**Given information:**
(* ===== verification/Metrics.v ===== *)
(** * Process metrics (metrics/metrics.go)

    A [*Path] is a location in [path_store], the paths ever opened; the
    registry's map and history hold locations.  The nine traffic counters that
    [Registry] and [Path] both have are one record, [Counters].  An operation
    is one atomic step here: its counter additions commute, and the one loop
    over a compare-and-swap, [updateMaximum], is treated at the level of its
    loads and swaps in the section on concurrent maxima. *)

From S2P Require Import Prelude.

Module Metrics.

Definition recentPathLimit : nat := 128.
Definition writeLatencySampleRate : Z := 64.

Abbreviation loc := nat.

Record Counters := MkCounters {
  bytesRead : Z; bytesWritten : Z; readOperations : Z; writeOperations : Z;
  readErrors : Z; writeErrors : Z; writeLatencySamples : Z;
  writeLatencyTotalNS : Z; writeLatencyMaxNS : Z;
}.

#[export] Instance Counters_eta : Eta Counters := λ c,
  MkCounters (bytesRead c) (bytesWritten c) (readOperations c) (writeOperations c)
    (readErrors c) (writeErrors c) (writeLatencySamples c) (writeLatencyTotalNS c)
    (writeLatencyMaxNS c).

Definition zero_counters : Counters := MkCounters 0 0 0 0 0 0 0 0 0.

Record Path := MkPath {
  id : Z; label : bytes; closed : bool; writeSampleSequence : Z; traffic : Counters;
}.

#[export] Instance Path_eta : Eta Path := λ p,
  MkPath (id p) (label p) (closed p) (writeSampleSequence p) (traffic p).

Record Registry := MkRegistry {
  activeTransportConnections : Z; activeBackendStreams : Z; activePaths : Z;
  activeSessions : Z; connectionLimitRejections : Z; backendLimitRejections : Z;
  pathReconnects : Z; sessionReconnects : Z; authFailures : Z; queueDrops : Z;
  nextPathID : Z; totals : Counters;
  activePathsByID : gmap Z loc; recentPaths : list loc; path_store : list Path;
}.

**What you will do:** Print out the whole listing exactly as it appears.

**Answer to this exercise:**
(* ===== verification/Metrics.v ===== *)
(** * Process metrics (metrics/metrics.go)

    A [*Path] is a location in [path_store], the paths ever opened; the
    registry's map and history hold locations.  The nine traffic counters that
    [Registry] and [Path] both have are one record, [Counters].  An operation
    is one atomic step here: its counter additions commute, and the one loop
    over a compare-and-swap, [updateMaximum], is treated at the level of its
    loads and swaps in the section on concurrent maxima. *)

From S2P Require Import Prelude.

Module Metrics.

Definition recentPathLimit : nat := 128.
Definition writeLatencySampleRate : Z := 64.

Abbreviation loc := nat.

Record Counters := MkCounters {
  bytesRead : Z; bytesWritten : Z; readOperations : Z; writeOperations : Z;
  readErrors : Z; writeErrors : Z; writeLatencySamples : Z;
  writeLatencyTotalNS : Z; writeLatencyMaxNS : Z;
}.

#[export] Instance Counters_eta : Eta Counters := λ c,
  MkCounters (bytesRead c) (bytesWritten c) (readOperations c) (writeOperations c)
    (readErrors c) (writeErrors c) (writeLatencySamples c) (writeLatencyTotalNS c)
    (writeLatencyMaxNS c).

Definition zero_counters : Counters := MkCounters 0 0 0 0 0 0 0 0 0.

Record Path := MkPath {
  id : Z; label : bytes; closed : bool; writeSampleSequence : Z; traffic : Counters;
}.

#[export] Instance Path_eta : Eta Path := λ p,
  MkPath (id p) (label p) (closed p) (writeSampleSequence p) (traffic p).

Record Registry := MkRegistry {
  activeTransportConnections : Z; activeBackendStreams : Z; activePaths : Z;
  activeSessions : Z; connectionLimitRejections : Z; backendLimitRejections : Z;
  pathReconnects : Z; sessionReconnects : Z; authFailures : Z; queueDrops : Z;
  nextPathID : Z; totals : Counters;
  activePathsByID : gmap Z loc; recentPaths : list loc; path_store : list Path;
}.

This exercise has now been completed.